Daughters, la recensione: un documentario intimo per una denuncia alle prigioni statunitensi

Il racconto di un ballo padri/figlie dietro le sbarre di un carcere è il pretesto per la regista Natalie Rae e la sostenitrice del cambiamento sociale Angela Patton di mostrare il volto disumano degli istituti penitenziari a stelle e strisce. In streaming su Netflix

Aubrey Smith in un'immagine di Daughters

Aubrey Smith, 5 anni, Santana Stewart, 10 anni, Ja'Ana Crudup, 11 anni, e Raziah Lewis, 15 anni. Sono loro le daughters che danno il titolo al documentario diretto dalla regista Natalie Rae e della sostenitrice del cambiamento sociale Angela Patton. Presentato al Sundance 2024, dove ha vinto il Audience Award: U.S. Documentary, Daughers è il frutto di otto anni di lavoro in cui il racconto privato di quattro figlie si fonde con il racconto di un sistema penitenziario dove l'aspetto umano e il recupero sociale ed emotivo del detenuto vengono spesso dimenticati.

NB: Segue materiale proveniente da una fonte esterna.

(** [is_admin] *)
Definition is_admin (self : t) : option bool := can self Permission.ADMIN.

End User.

(** ** [bleach] *)

(** The sanitiser is a library outside the repository: [clean] is
    [bleach.clean(text, tags=[])] and [linkify] is [bleach.linkify(text)]. *)
Class Bleach : Type := {
  clean : string → string;
  linkify : string → string;
}.

(** ** Text helpers: [str.strip] and [re.sub] *)

(** The characters below code point 128 for which [str.isspace] holds:
    tab to carriage return, the four separators and the space.  (Python also
    strips the Unicode spaces above 127; the model is exact on ASCII text.) *)
Definition isspace (c : ascii) : bool :=
  let n := Z.of_nat (nat_of_ascii c) in
  ((9 <=? n) && (n <=? 13)) || ((28 <=? n) && (n <=? 32)).

Fixpoint lstrip (s : string) : string :=
  match s with
  | EmptyString => EmptyString
  | String c s' => if isspace c then lstrip s' else s
  end.

Fixpoint rstrip (s : string) : string :=
  match s with
  | EmptyString => EmptyString
  | String c s' =>
      match rstrip s' with
      | EmptyString => if isspace c then EmptyString else String c EmptyString
      | r => String c r
      end
  end.

(** [value.strip()] *)
Definition strip (s : string) : string := rstrip (lstrip s).

Definition newline : ascii := ascii_of_nat 10.

(** [re.compile(r"\n+").sub(repl, s)]: every maximal run of newlines is
    replaced by one [repl]. *)
Fixpoint sub_newlines (repl s : string) : string :=
  match s with
  | EmptyString => EmptyString
  | String c s' =>
      if bool_decide (c = newline)
      then match s' with
           | String c' _ =>
               if bool_decide (c' = newline) then sub_newlines repl s'
               else repl +:+ sub_newlines repl s'
           | EmptyString => repl
           end
      else String c (sub_newlines repl s')
  end.

(** ** [class Comment] *)

Module Comment.

Record t : Type := Build {
  id : option Z;
  post_id : option Z;
  author_id : option Z;
  body : option string;
  body_html : option string;
  disabled : bool;
  timestamp : option datetime;
  edit_time : option datetime;
  parent_id : option Z;
}.

Definition set_body (self : t) (v : option string) : t :=
  Build (id self) (post_id self) (author_id self) v (body_html self)
    (disabled self) (timestamp self) (edit_time self) (parent_id self).

Definition set_body_html (self : t) (v : option string) : t :=
  Build (id self) (post_id self) (author_id self) (body self) v
    (disabled self) (timestamp self) (edit_time self) (parent_id self).

Definition set_timestamp (self : t) (v : option datetime) : t :=
  Build (id self) (post_id self) (author_id self) (body self) (body_html self)
    (disabled self) v (edit_time self) (parent_id self).

Definition set_edit_time (self : t) (v : option datetime) : t :=
  Build (id self) (post_id self) (author_id self) (body self) (body_html self)
    (disabled self) (timestamp self) v (parent_id self).

(** The HTML that [on_change_body] stores for [value]. *)
Definition render `{Bleach} (value : string) : string :=
  "<p>" +:+ linkify (sub_newlines "</p><p>" (clean (strip value))) +:+ "</p>".

(** [on_change_body(target, value, oldvalue, initiator)].  A [datetime] is
    always truthy, so [not target.edit_time] holds exactly when the column
    is [None]. *)
Definition on_change_body `{Bleach}
    (target : t) (value : string) (oldvalue : option string)
    (now : datetime) : t :=
  let target :=
    match edit_time target with
    | None => set_edit_time target (Some now)
    | Some _ => target
    end in
  set_body_html target (Some (render value)).

(** [target.body = value]: the listener registered by
    [db.event.listen(Comment.body, "set", Comment.on_change_body)] runs on
    every assignment, then the attribute takes the value. *)
Definition assign_body `{Bleach}
    (self : t) (value : string) (now : datetime) : t :=
  set_body (on_change_body self value (body self) now) (Some value).

(** [Comment(body=..., post=..., author=..., parent=...)]: a new object, all
    columns [None], then one assignment per keyword. *)
Definition init `{Bleach}
    (value : string) (post author parent : option Z) (now : datetime) : t :=
  assign_body (Build None post author None None false None None parent) value now.
Definition write_header_cb (buffer : string) (userdata : addr) : M nat :=
  let total := String.length buffer in
  update userdata (header_line_received buffer);;
  ret total.

Definition invoke (f : callback) (data : string) (userdata : addr) : M nat :=
  match f with
  | cb_write_body => write_body_cb data userdata
  | cb_write_header => write_header_cb data userdata
  end.

(** ** The transfer engine, as the wrapper uses it *)

Definition CURLE_OK : Z := 0.
Definition CURLE_WRITE_ERROR : Z := 23.
Definition CURLE_BAD_FUNCTION_ARGUMENT : Z := 43.

(** What the engine hands to the callbacks during one transfer. *)
Inductive event :=
| HeaderData (line : string)
| BodyData (chunk : string).

(** What happens on the network during one [curl_easy_perform]: the data
    delivered, the engine's result code and the final status code. *)
Record Transfer := mkTransfer {
  events : list event;
  result : Z;
  final_code : Z
}.

(** The network reacts to the request the handle is configured for. *)
Definition Network : Type := list curlopt -> Transfer.

(** The outcome of the initialisation calls of one construction. *)
Record Env := mkEnv {
  global_init_rc : Z;      (* what [curl_global_init] returns when called *)
  easy_init_ok : bool      (* whether [curl_easy_init] can allocate *)
}.

(** The value an option has on a handle is the one set last. *)
Definition registered {A} (sel : curlopt -> option A) (opts : list curlopt) : option A :=
  fold_left (fun acc o => match sel o with Some a => Some a | None => acc end)
            opts None.

Definition sel_writefunction (o : curlopt) : option callback :=
  match o with CURLOPT_WRITEFUNCTION f => Some f | _ => None end.
Definition sel_writedata (o : curlopt) : option addr :=
  match o with CURLOPT_WRITEDATA p => Some p | _ => None end.
Definition sel_headerfunction (o : curlopt) : option callback :=
  match o with CURLOPT_HEADERFUNCTION f => Some f | _ => None end.
Definition sel_headerdata (o : curlopt) : option addr :=
  match o with CURLOPT_HEADERDATA p => Some p | _ => None end.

La ferita paterna e le sfumature di un'assenza

Daughters Un Immagine
Le piccole protagoniste di Daughters

"I nostri papà sono i nostri specchi in cui ci riflettiamo quando decidiamo che tipo di uomo meritiamo e come ci vedono per il resto della nostra vita". Angela Patton ha dedicato gli ultimi dodici anni della sua vita ad un progetto, Girls for a Change, che a sua volta ha dato vita ad un programma, Appuntamento con papà, il cui obiettivo è quello di far legare padri detenuti con le loro figlie. Si è sempre svolto a Richmond, Virginia, fino a quando non si è deciso di estenderne i confini fino a Washington. È qui che Natalie Rae ha iniziato a filmare il documentario. Una testimonianza importante sotto il duplice profilo sociale e umano.

Il programma prevede la selezione di un gruppo di detenuti che, per dieci settimane, deve sostenere incontri corali guidati da un life coach, Chad Morris, che li accompagnerà fino al fatidico giorno in cui potranno rivedere le loro figlie in un ballo organizzato nella palestra del carcere. Un percorso in cui affrontare, un passo alla volta, "la ferita paterna". Sono loro, infatti, le vere protagoniste di Daughters. La macchina da presa le segue nelle settimane che precedono il ballo svelando le loro personalità e il differente approccio emotivo a quell'incontro.

Se la piccola Aubrey è tutta trepidazione ed energia, Santana prova risentimento nei confronti del padre. Se Ja'Ana non ha nemmeno idea di come sia fatto perché non l'ha mai incontrato, per Raziah l'assenza della figura paterna l'ha portata ad avere pensieri suicidi. Ognuna di loro racconta una differente sfumatura - dettata in parte anche dall'età - di cosa significhi l'assenza del genitore.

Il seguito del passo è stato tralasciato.